### [THE TASK]
Reproduce the data in full, exactly as it appears.

### [DATA LISTING]
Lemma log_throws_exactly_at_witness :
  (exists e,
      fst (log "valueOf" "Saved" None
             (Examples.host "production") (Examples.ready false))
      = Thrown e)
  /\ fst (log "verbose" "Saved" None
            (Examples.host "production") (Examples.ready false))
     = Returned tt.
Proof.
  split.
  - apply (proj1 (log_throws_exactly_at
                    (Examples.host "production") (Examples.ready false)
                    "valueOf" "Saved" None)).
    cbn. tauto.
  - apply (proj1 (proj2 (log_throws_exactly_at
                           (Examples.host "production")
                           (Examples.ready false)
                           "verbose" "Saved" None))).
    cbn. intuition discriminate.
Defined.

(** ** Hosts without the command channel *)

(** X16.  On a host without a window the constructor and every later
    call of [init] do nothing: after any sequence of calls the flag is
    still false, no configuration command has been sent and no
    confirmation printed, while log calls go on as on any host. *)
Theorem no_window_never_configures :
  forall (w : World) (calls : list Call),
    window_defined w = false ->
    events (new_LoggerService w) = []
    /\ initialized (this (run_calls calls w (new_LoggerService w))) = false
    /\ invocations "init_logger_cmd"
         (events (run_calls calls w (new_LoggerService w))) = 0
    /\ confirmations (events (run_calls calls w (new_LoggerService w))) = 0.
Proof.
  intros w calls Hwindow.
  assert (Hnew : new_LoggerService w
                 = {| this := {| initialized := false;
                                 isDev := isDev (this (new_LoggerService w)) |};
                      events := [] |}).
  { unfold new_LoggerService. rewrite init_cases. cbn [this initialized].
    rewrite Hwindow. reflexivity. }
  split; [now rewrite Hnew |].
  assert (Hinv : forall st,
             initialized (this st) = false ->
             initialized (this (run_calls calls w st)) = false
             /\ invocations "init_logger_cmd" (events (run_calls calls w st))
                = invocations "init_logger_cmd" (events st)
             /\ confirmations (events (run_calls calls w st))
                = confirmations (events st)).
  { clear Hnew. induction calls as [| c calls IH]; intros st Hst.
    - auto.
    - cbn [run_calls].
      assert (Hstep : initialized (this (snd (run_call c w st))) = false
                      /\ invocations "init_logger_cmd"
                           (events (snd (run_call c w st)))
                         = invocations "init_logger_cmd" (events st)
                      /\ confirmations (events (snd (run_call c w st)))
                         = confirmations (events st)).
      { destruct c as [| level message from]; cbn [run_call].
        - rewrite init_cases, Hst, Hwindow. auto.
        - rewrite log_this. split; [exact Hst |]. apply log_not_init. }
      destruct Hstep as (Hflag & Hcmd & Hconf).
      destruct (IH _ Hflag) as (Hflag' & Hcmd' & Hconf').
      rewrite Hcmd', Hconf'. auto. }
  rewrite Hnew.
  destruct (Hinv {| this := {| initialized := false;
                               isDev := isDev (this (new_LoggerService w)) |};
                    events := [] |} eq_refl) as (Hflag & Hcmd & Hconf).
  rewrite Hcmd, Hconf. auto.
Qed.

### [EXERCISE SOLUTION]
Lemma log_throws_exactly_at_witness :
  (exists e,
      fst (log "valueOf" "Saved" None
             (Examples.host "production") (Examples.ready false))
      = Thrown e)
  /\ fst (log "verbose" "Saved" None
            (Examples.host "production") (Examples.ready false))
     = Returned tt.
Proof.
  split.
  - apply (proj1 (log_throws_exactly_at
                    (Examples.host "production") (Examples.ready false)
                    "valueOf" "Saved" None)).
    cbn. tauto.
  - apply (proj1 (proj2 (log_throws_exactly_at
                           (Examples.host "production")
                           (Examples.ready false)
                           "verbose" "Saved" None))).
    cbn. intuition discriminate.
Defined.

(** ** Hosts without the command channel *)

(** X16.  On a host without a window the constructor and every later
    call of [init] do nothing: after any sequence of calls the flag is
    still false, no configuration command has been sent and no
    confirmation printed, while log calls go on as on any host. *)
Theorem no_window_never_configures :
  forall (w : World) (calls : list Call),
    window_defined w = false ->
    events (new_LoggerService w) = []
    /\ initialized (this (run_calls calls w (new_LoggerService w))) = false
    /\ invocations "init_logger_cmd"
         (events (run_calls calls w (new_LoggerService w))) = 0
    /\ confirmations (events (run_calls calls w (new_LoggerService w))) = 0.
Proof.
  intros w calls Hwindow.
  assert (Hnew : new_LoggerService w
                 = {| this := {| initialized := false;
                                 isDev := isDev (this (new_LoggerService w)) |};
                      events := [] |}).
  { unfold new_LoggerService. rewrite init_cases. cbn [this initialized].
    rewrite Hwindow. reflexivity. }
  split; [now rewrite Hnew |].
  assert (Hinv : forall st,
             initialized (this st) = false ->
             initialized (this (run_calls calls w st)) = false
             /\ invocations "init_logger_cmd" (events (run_calls calls w st))
                = invocations "init_logger_cmd" (events st)
             /\ confirmations (events (run_calls calls w st))
                = confirmations (events st)).
  { clear Hnew. induction calls as [| c calls IH]; intros st Hst.
    - auto.
    - cbn [run_calls].
      assert (Hstep : initialized (this (snd (run_call c w st))) = false
                      /\ invocations "init_logger_cmd"
                           (events (snd (run_call c w st)))
                         = invocations "init_logger_cmd" (events st)
                      /\ confirmations (events (snd (run_call c w st)))
                         = confirmations (events st)).
      { destruct c as [| level message from]; cbn [run_call].
        - rewrite init_cases, Hst, Hwindow. auto.
        - rewrite log_this. split; [exact Hst |]. apply log_not_init. }
      destruct Hstep as (Hflag & Hcmd & Hconf).
      destruct (IH _ Hflag) as (Hflag' & Hcmd' & Hconf').
      rewrite Hcmd', Hconf'. auto. }
  rewrite Hnew.
  destruct (Hinv {| this := {| initialized := false;
                               isDev := isDev (this (new_LoggerService w)) |};
                    events := [] |} eq_refl) as (Hflag & Hcmd & Hconf).
  rewrite Hcmd, Hconf. auto.
Qed.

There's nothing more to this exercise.